AT&T will be providing $5 bill credits to customers to compensate for the inconvenience of its huge February 22 service outage. As if the amount wasn’t low enough, AT&T will only pay out the $5 on a per-account basis, not a per-line basis.
On February 22, AT&T customers were hit with an outage of the AT&T cellular network across the United States.
In a Saturday announcement, AT&T confirmed it will compensate affected customers. However, it turns out that the compensation will be a single $5, even for customers with multiple lines on their account.
AT&T’s “Make it Right” page apologizes for the outage, stating that the carrier is “proactively applying a credit” to accounts. The credit is claimed to be the “average cost of a full day of service.”
If you read the small print, you’ll see that the compensation will be “One $5 credit per account” to AT&T Wireless users. While this is fair when applied to accounts with one line, customers with multiple lines will receive just the single $5 addition.

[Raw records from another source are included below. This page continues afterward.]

(** [begin_export] up to reading the bundle, and its writes. *)
Definition export_read (transfer_id session_id_ destination_ : str) (mode_ tier_ : string) n : result TransferError SessionBundle :=
  let? _ := lift (validate_id transfer_id) in
  let? _ := lift (validate_id session_id_) in
  if negb (valid_mode mode_) then Err BadMode
  else
    let? _ := validate_transfer_tier tier_ in
    let? _ :=
      if bool_decide (is_Some (journals n !! transfer_id)) then
        let? existing := read_transfer transfer_id n in
        let v := t_view existing in
        if negb (eqs (direction v) "outgoing") || negb (bool_decide (t_session_id v = session_id_))
           || negb (bool_decide (destination v = destination_)) || negb (eqs (mode v) mode_) || negb (eqs (tier v) tier_)
        then Err BoundElsewhere
        else if negb (eqs (status v) "starting") || negb (t_bytes v =? 0) || negb (zlen (sha256 v) =? 0) then Err HasMaterial
        else Ok tt
      else Ok tt in
    committed_bundle session_id_ n.
Record ExportChoices : Type := mkExportChoices { x_key : str; x_nonce : str; payload_write : WriteOutcome; journal_write : WriteOutcome }.
Definition export_write (c : ExportChoices) (transfer_id session_id_ destination_ : str) (mode_ tier_ : string) (b : SessionBundle) n :
    Node * result TransferError TransferExport :=
  let envelope := encrypt_envelope (x_nonce c) (to_stdvec b) (x_key c) in
  match write_file (payload_write c) transfer_id envelope (payloads n) with
  | (files, Err e) => (with_payloads n files, Err (Store e))
  | (files, Ok _) =>
      let v := mkTransferView transfer_id session_id_ "outgoing" mode_ tier_ destination_ "prepared" (zlen envelope)
                 (sha256_hex envelope) false None in
      written (journal_write c) (mkTransfer v (x_key c) (identity_of b)) (with_payloads n files) (mkExport v (x_key c) (identity_of b))
  end.
Definition resume_export (transfer_id : str) n : result TransferError TransferExport :=
  let? r := read_transfer transfer_id n in
  let v := t_view r in
  if negb (eqs (direction v) "outgoing") || (t_bytes v =? 0) || negb (is_sha256 (sha256 v)) then Err NotResumable
  else
    let? bytes := lift (read_private (payloads n !! transfer_id)) in
    if negb (zlen bytes =? t_bytes v) || negb (bool_decide (sha256_hex bytes = sha256 v)) then Err PayloadChanged
    else Ok (mkExport v (transport_key r) (t_identity r)).

(** [fs::remove_file], then syncing the directory. *)
Inductive RemoveOutcome : Type := Removed | NotRemoved | RemovedNotSynced.
Definition remove_file (o : RemoveOutcome) (name : str) (files : gmap str File) : gmap str File * result StoreError unit :=
  match files !! name with
  | None => (files, Ok tt)
  | Some _ =>
      match o with
      | Removed => (delete name files, Ok tt)
      | NotRemoved => (files, Err Io)
      | RemovedNotSynced => (delete name files, Err Io)
      end
  end.
Definition with_bundles n (files : gmap str File) : Node := mkNode (records n) (key_file n) files (journals n) (payloads n).
Definition acknowledged (s : string) : bool := eqs s "destination_committed" || eqs s "destination_committed_source_retained".
Definition delete_after_transfer (o : RemoveOutcome) (id_ transfer_id : str) n : Node * result TransferError bool :=
  match (let? _ := lift (validate_id id_) in read_transfer transfer_id n) with
  | Err e => (n, Err e)
  | Ok r =>
      let v := t_view r in
      if negb (eqs (direction v) "outgoing") || negb (bool_decide (t_session_id v = id_)) || negb (eqs (mode v) "move")
         || negb (acknowledged (status v)) || source_deleted v
      then (n, Err NotAcknowledged)
      else
        match records n !! id_ with
        | None => (n, Ok false)
        | Some record =>
            if busy record then (n, Err (Store SessionBusy))
            else
              let (files, res) := remove_file o id_ (bundles n) in
              let n := with_bundles n files in
              match res with
              | Err e => (n, Err (Store e))
              | Ok _ => (with_records n (delete id_ (records n)), Ok true)
              end
        end
  end.
(** The text of an error is kept in a journal and read by nobody. *)
Definition reconcile_outgoing_after_ack (o : RemoveOutcome) (w : WriteOutcome) (error_text : TransferError -> string) (transfer_id : str) n :
    Node * result TransferError bool :=
  match transfer transfer_id n with
  | Err e => (n, Err e)
  | Ok v =>
      let updated x := match x with (n, Ok _) => (n, Ok true) | (n, Err e) => (n, Err e) end in
      if negb (eqs (direction v) "outgoing") then (n, Err NotOutgoing)
      else if eqs (status v) "completed" then (n, Ok true)
      else if negb (acknowledged (status v)) then (n, Ok false)
      else if eqs (mode v) "move" then
        match delete_after_transfer o (t_session_id v) transfer_id n with
        | (n, Ok _) => updated (update_transfer w transfer_id "completed" None true n)
        | (n, Err e) => updated (update_transfer w transfer_id "destination_committed_source_retained" (Some (error_text e)) false n)
        end
      else if eqs (mode v) "copy" then updated (update_transfer w transfer_id "completed" None false n)
      else (n, Err BadMode)
  end.
(** [record_transfer_failure] of axum_httpd.rs. *)
Definition starts (p s : string) : bool := String.prefix p s.
Definition record_transfer_failure (w : WriteOutcome) (transfer_id : str) (error : string) n : Node :=
  let (s, deleted) :=
    match transfer transfer_id n with
    | Ok v =>
        if eqs (status v) "completed" then (status v, source_deleted v)
        else if starts "destination_committed" (status v) || starts "source_restored" (status v) then (status v, source_deleted v)
        else ("ambiguous"%string, source_deleted v)
    | Err _ => ("ambiguous"%string, false)
    end in
  (update_transfer w transfer_id s (Some error) deleted n).1.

The bill credits will be applied within two bill cycles, with most applied to AT&T customers’ next billing cycle.
Not everyone will get a credit. Cricket and AT&T Prepaid will not receive the $5 reimbursement, nor will AT&T Business customers. However, the carrier says it will be working with Business customers on the issue.
AT&T says the outage was due to “the application and execution of an incorrect process used while working to expand our network, not a cyber attack.” The carrier says there is no evidence of a third party causing the outage, and says customer data was not accessed during the event.